The Monastery at Mont St. Michel, Normandy

The Monastery at Mont St. Michel, Normandy

Wednesday, November 30, 2016

Chronological Reading Plan for Dec 1, 1 Cor 12-14

Today's readings are 1 Cor 12-14. Tomorrow's are 1 Cor 15-16.

Paul addresses the gifts of the Spirit in 1 Cor 12. This is apparently a big issue for the Corinthians. Paul tells them all the gifts are important, not just the spectacular ones. Each member has a gift that is of vital importance to the body. The various lists of gifts in these chapters are not meant to be exhaustive, just representative. One way to tell if a gift is authentic is whether or not it gives glory and honor to Christ (1 Cor 12:3). A gift that calls more attention to an individual than to Christ should be suspect.

1 Cor 13 says that none of the gifts, however spectacular they may be, mean anything without love. Love is the better way mentioned at the end of 1 Cor 12. The love Paul writes of is from the Greek word agape. It describes a godly love, the highest form of love, a love the originates in the lover without regard to the behavior, actions or demeanor of the beloved. It is a selfless love that flows from God to His children, not because they are lovable, but because He is God. This is the type of love a believer should express as he is being conformed into the image of God.

Love is pro-active and participatory. The descriptors of love found in the familiar verses (1 Cor 13:4-7) are actually verbs in the Greek. They are things we consciously do rather than feel. This is an eternal love that never fails and never ends. We make much of faith...and we should. Faith is what saves us. But of faith, hope and love, love is the greatest. This is because faith brings us to Him. Hope is what He gives us, But, love is the evidence we are being made more like Him. Love is the tangible evidence of our faith and hope.

Paul addresses tongues and prophecy in 1 Cor 14. Tongues is a cognitive language or speech outside the normal patterns of intelligible speech. They require an interpreter if spoken in public. Prophecy constitutes divine revelation. It can be of future events but is not limited to them. Prophecy can encompass teaching, preaching, foretelling of the future or "forthtelling" (proclaiming or speaking boldly) the will of God.

Both gifts, tongues and prophecy, are being used indiscriminately and by many during the services at the Corinthian church. Paul calls for an emphasis on prophecy and a de-emphasis on tongues. For both, he gives guidelines that are highly restrictive in order to bring things under control. People are to speak, one at a time, no more than three total. By this, we know that 1 Cor 14:26 is not an encouragement for everyone to come with some sort of song, teaching or prophecy. Vs 26 is actually an indictment on how the Corinthians meet and an admonishment for them to limit the number of speakers at their meetings.

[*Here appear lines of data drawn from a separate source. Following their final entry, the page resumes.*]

(* ===== verification/ConfigSafe.v ===== *)
(** * What a configuration satisfies once it is loaded

    Reading the configuration ends for every text; when [mtcp_init] succeeds, the options are
    in the ranges it checks, the tables fit their arrays and are consistent with each other,
    and a stack that is created from it is safe. *)

From Stdlib Require Import Btauto.
From S2P Require Import Prelude SeqArith Bytes Queues MemPool SendBuffer RingBuffer AddrPool Mtcp TcpUtil Output Events Fhash Lists TcpStream TcpOut Timer TcpIn NetIn Sockets Core Api Frame StackInv ListOps Benign StreamLife OutSafe TimerSafe InSafe NetSafe CoreSafe ApiSafe Stack System Widths CString Config.

(** ** Masks *)

(** What holds of every prefix length can be computed. *)
Lemma prefix_cases (P : Z -> bool) : forallb P (seqZ 0 33) = true -> forall p, 0 <= p <= 32 -> P p = true.
Proof.
  intros Hf p Hp. eapply forallb_forall in Hf; [exact Hf|]. apply list_elem_of_In, elem_of_seqZ. lia.
Qed.

Lemma mask_value p : 0 <= p <= 32 -> MaskFromPrefix p = htonl (2 ^ 32 - 2 ^ (32 - p)).
Proof.
  intros Hp. apply Z.eqb_eq. revert p Hp. apply (prefix_cases (fun p => MaskFromPrefix p =? htonl (2 ^ 32 - 2 ^ (32 - p)))).
  vm_compute. reflexivity.
Qed.

#[local] Arguments MaskFromPrefix : simpl never.

(** [htonl] permutes bytes, so it commutes with operations on single bits. *)
Lemma land_byte x y k : 0 <= k -> Z.land x y / 2 ^ k mod 256 = Z.land (x / 2 ^ k mod 256) (y / 2 ^ k mod 256).
Proof.
  intros Hk. change 256 with (2 ^ 8). rewrite <- !Z.land_ones, <- !Z.shiftr_div_pow2, Z.shiftr_land by lia.
  apply Z.bits_inj'. intros n Hn. rewrite !Z.land_spec. btauto.
Qed.

Lemma land_low x y X Y : is_u8 x -> is_u8 y -> Z.land (x + 256 * X) (y + 256 * Y) = Z.land x y + 256 * Z.land X Y.
Proof.
  intros Hx Hy. rewrite (Z.div_mod (Z.land (x + 256 * X) (y + 256 * Y)) 256) by lia.
  pose proof (land_byte (x + 256 * X) (y + 256 * Y) 0 ltac:(lia)) as E. rewrite Z.pow_0_r, !Z.div_1_r in E. rewrite E.
  assert (D : forall u v, Z.land u v / 256 = Z.land (u / 256) (v / 256)).
  { intros u v. change 256 with (2 ^ 8). by rewrite <- !Z.shiftr_div_pow2, Z.shiftr_land by lia. }
  rewrite D.
  rewrite !(Z.mul_comm 256), !Z.div_add, !Z.mod_add by lia. unfold is_u8 in *.
  rewrite (Z.div_small x), (Z.div_small y), (Z.mod_small x), (Z.mod_small y) by lia. rewrite !Z.add_0_l. lia.
Qed.

Lemma land_load a b c d a' b' c' d' : is_u8 a -> is_u8 b -> is_u8 c -> is_u8 a' -> is_u8 b' -> is_u8 c' ->
  Z.land (load32 a b c d) (load32 a' b' c' d') = load32 (Z.land a a') (Z.land b b') (Z.land c c') (Z.land d d').
Proof.
  intros. unfold load32.
  replace (a + 256 * b + 65536 * c + 16777216 * d) with (a + 256 * (b + 256 * (c + 256 * d))) by lia.
  replace (a' + 256 * b' + 65536 * c' + 16777216 * d') with (a' + 256 * (b' + 256 * (c' + 256 * d'))) by lia.
  rewrite !land_low by done. lia.
Qed.

Lemma htonl_bytes v : htonl v = load32 (v / 16777216 mod 256) (v / 65536 mod 256) (v / 256 mod 256) (v mod 256).
Proof. unfold htonl, load32. lia. Qed.

Lemma byte_range v : is_u8 (v mod 256).
Proof. apply Z.mod_pos_bound. lia. Qed.

Lemma htonl_land a b : htonl (Z.land a b) = Z.land (htonl a) (htonl b).
Proof.
  rewrite !htonl_bytes, land_load by apply byte_range.
  pose proof (land_byte a b 24 ltac:(lia)) as E1. pose proof (land_byte a b 16 ltac:(lia)) as E2.
  pose proof (land_byte a b 8 ltac:(lia)) as E3. pose proof (land_byte a b 0 ltac:(lia)) as E4.
  change (2 ^ 24) with 16777216 in E1. change (2 ^ 16) with 65536 in E2. change (2 ^ 8) with 256 in E3.
  rewrite Z.pow_0_r, !Z.div_1_r in E4. by rewrite E1, E2, E3, E4.
Qed.

(** The bits a mask of [k] zero bits keeps. *)
Lemma land_mask a k : is_u32 a -> 0 <= k <= 32 -> Z.land a (2 ^ 32 - 2 ^ k) = a / 2 ^ k * 2 ^ k.
Proof.
  intros Ha Hk.
  assert (Hm : 2 ^ 32 - 2 ^ k = Z.ldiff (Z.ones 32) (Z.ones k)).
  { rewrite Z.ldiff_ones_r, Z.shiftl_mul_pow2, Z.shiftr_div_pow2 by lia. rewrite (Z.ones_div_pow2 32 k) by lia.
    rewrite Z.ones_equiv, <- Z.sub_1_r, Z.mul_sub_distr_r, <- Z.pow_add_r by lia. f_equal; [f_equal|]; lia. }
  rewrite Hm, <- (Z.mod_small a (2 ^ 32)) at 1 by exact Ha. rewrite <- Z.land_ones by lia.
  rewrite <- Z.shiftl_mul_pow2, <- Z.shiftr_div_pow2, <- Z.ldiff_ones_r by lia.
  rewrite <- (Z.mod_small a (2 ^ 32)) at 2 by exact Ha. rewrite <- Z.land_ones by lia.
  apply Z.bits_inj'. intros n Hn. rewrite !Z.land_spec, !Z.ldiff_spec, !Z.land_spec. btauto.
Qed.

(** The addresses that match a route of the file are those that agree with it in the first
    [p] bits. *)
Lemma prefix_match p a d : 0 <= p <= 32 -> is_u32 a -> is_u32 d ->
  Z.land a (MaskFromPrefix p) = Z.land d (MaskFromPrefix p) <->
  ntohl a / 2 ^ (32 - p) = ntohl d / 2 ^ (32 - p).
Proof.
  intros Hp Ha Hd. rewrite mask_value by done. unfold ntohl.
  rewrite <- (htonl_involutive a Ha), <- (htonl_involutive d Hd) at 1. rewrite <- !htonl_land.
  rewrite !land_mask by (try apply htonl_range; lia).
  assert (H2 : 0 < 2 ^ (32 - p)) by (apply Z.pow_pos_nonneg; lia).
  assert (Hr : forall x, is_u32 x -> is_u32 (x / 2 ^ (32 - p) * 2 ^ (32 - p))).
  { intros x Hx. pose proof (Z.mul_div_le x (2 ^ (32 - p)) H2). pose proof (Z.div_pos x (2 ^ (32 - p))).
    unfold is_u32 in *. nia. }
  split.
  - intros E%htonl_inj; try (apply Hr, htonl_range). by apply Z.mul_cancel_r in E; [|lia].
  - by intros ->.
Qed.

(** ** Running the code of configuration *)

(** Reading a text ends: the fuel of every loop is enough.  Other faults are possible, most
    of them [ProcessExit]. *)
Definition ends (e : fault) : Prop := e <> OutOfFuel.

Ltac ends := solve [unfold ends; congruence].

Ltac cwp_step :=
  match goal with
  | |- wpe _ (mbind _ _) _ _ => rewrite wpe_bind
  | |- wpe _ (mret _) _ _ => rewrite wpe_ret
  | |- wpe _ get _ _ => rewrite wpe_get
  | |- wpe _ (set_cfg _) _ _ => unfold set_cfg
  | |- wpe _ (modify _) _ _ => rewrite wpe_modify
  | |- wpe _ (throw _) _ _ => rewrite wpe_throw; ends
  | |- wpe _ (assertM ?b) _ _ => rewrite wpe_assert; destruct b eqn:?; [|ends]
  | |- wpe _ (whenM ?b _) _ _ => rewrite wpe_when; destruct b eqn:?
  | |- wpe _ (unwrap _ ?o) _ _ => rewrite wpe_unwrap; destruct o eqn:?; [|ends]
  | |- wpe _ (let _ := _ in _) _ _ => cbv zeta
  | |- wpe _ (if ?b then _ else _) _ _ => destruct b eqn:?
  | |- wpe _ (match ?x with _ => _ end) _ _ => destruct x eqn:?
  end.

Ltac cwp := repeat cwp_step.

(** A loop over the lines of a file shortens the file. *)
Lemma line_rest file line rest : fgets MAX_OPTLINE_LEN file = Some (line, rest) ->
  (length rest < length file)%nat.
Proof. by apply fgets_shrinks. Qed.

Definition is_i32 (v : Z) : Prop := -2147483648 <= v < 2147483648.

Lemma i32_is v : is_i32 (i32 v).
Proof. unfold is_i32. mlia. Qed.

Lemma strtol_errno_ok s (Q : parsed -> conf -> Prop) c :
  (forall e, Q (strtol s) (c <| errno := e |>)) -> wpe ends (strtol_errno s) Q c.
Proof.
  intros H. unfold strtol_errno. cwp; [apply H|]. by destruct c; apply (H errno).
Qed.

Lemma mystrtol_ok s (Q : Z -> conf -> Prop) c :
  (forall v e, is_i32 v -> Q v (c <| errno := e |>)) -> wpe ends (mystrtol s) Q c.
Proof.
  intros H. unfold mystrtol. do 2 cwp_step. rewrite wpe_bind. apply strtol_errno_ok. intros e. cwp.
  apply (H _ e), i32_is.
Qed.

Lemma GetIntValue_ok s (Q : Z -> conf -> Prop) c :
  (forall v e, is_i32 v -> Q v (c <| errno := e |>)) -> wpe ends (GetIntValue s) Q c.
Proof.
  intros H. unfold GetIntValue. rewrite wpe_bind. apply strtol_errno_ok. intros e. cwp. apply (H _ e).
  destruct (_ || _); [done|apply i32_is].
Qed.

(** An Ethernet address *)
Definition is_mac (l : list Z) : Prop := zlen l = 6 /\ Forall is_u8 l.

Lemma mac_loop_ok fuel : forall s l c, (length s <= fuel)%nat -> Forall is_u8 l -> zlen l <= 6 ->
  wpe ends (mac_loop fuel s l) (fun l' c' => c' = c /\ Forall is_u8 l' /\ zlen l' <= 6) c.
Proof.
  induction fuel as [|fuel IH]; intros s l c Hs Hl Hz; cbn [mac_loop];
    destruct (strtok s _) as [[t|] r] eqn:Ht; try (by rewrite wpe_ret); pose proof (strtok_shrinks _ _ _ _ Ht).
  - lia.
  - cwp. apply IH; [lia| |].
    + apply Forall_app. split; [done|]. constructor; [mlia|constructor].
    + rewrite zlen_app. unfold ETH_ALEN in *. apply Z.leb_gt in Heqb. unfold zlen at 2. cbn. lia.
Qed.

Lemma ParseMACAddress_ok s (Q : list Z -> conf -> Prop) c :
  (forall l, is_mac l -> Q l c) -> wpe ends (ParseMACAddress s) Q c.
Proof.
  intros H. unfold ParseMACAddress. rewrite wpe_bind. eapply wpe_mono; [by apply mac_loop_ok|].
  intros l c' (-> & Hl & Hz). cwp. apply H. split; [|done]. unfold ETH_ALEN in *. lia.
Qed.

In direct relation to those guidelines, in 1 Cor 14:33-34 we find one of Paul's most enigmatic phrases, "...women should keep silent in the churches..." There have been many interpretations of how these verses should apply in today's church. Whichever way we decide to apply it, a few things should be taken into consideration:

  • We cannot limit its application to Paul's time and situation. Paul is clearly giving guidelines for general church assembly. Starting down a slippery slope that claims "This does not apply to us." is not only being selective, it dangerously opens the door to ignoring large swaths of Scripture. 
  • This verse has to harmonize with 1 Cor 11 where Paul gives explicit directions to women who speak in the assembly. 
My interpretation of these verses is that they have to be taken in context with the preceding verses that deal with who evaluates the teaching of the church. The "others" in 1 Cor 14:29 refers to the prophets of the church that are charged with establishing and evaluating the theological and doctrinal direction of the church. In other words, the things that are taught by the church will be monitored by those in charge of the church. Paul says in 1 Cor 14:31 that they can "all" (this would include women as per 1 Cor 11) prophecy, one by one. Paul is calling for order in the service. He is calling for everyone, men and women, to obey the leaders. The leaders are the elders, who are to be men (1 Tim 2:11). Under their supervision, those who speak (those who prophesy) are to do so in good order. The leaders evaluate the teaching. Women, who are excluded from being elders, may speak but are not to be part of evaluating the teaching and determining the theological direction of the church. This would allow a woman to prophesy as long as she was in line with the theology and doctrine established by the elders.

There are those who will have other opinions. Ultimately, each church will have to decide how to apply these Scriptures. It is a non-essential of the faith. No one's salvation will depend on where they stand on this issue. It should not be an issue that divides us.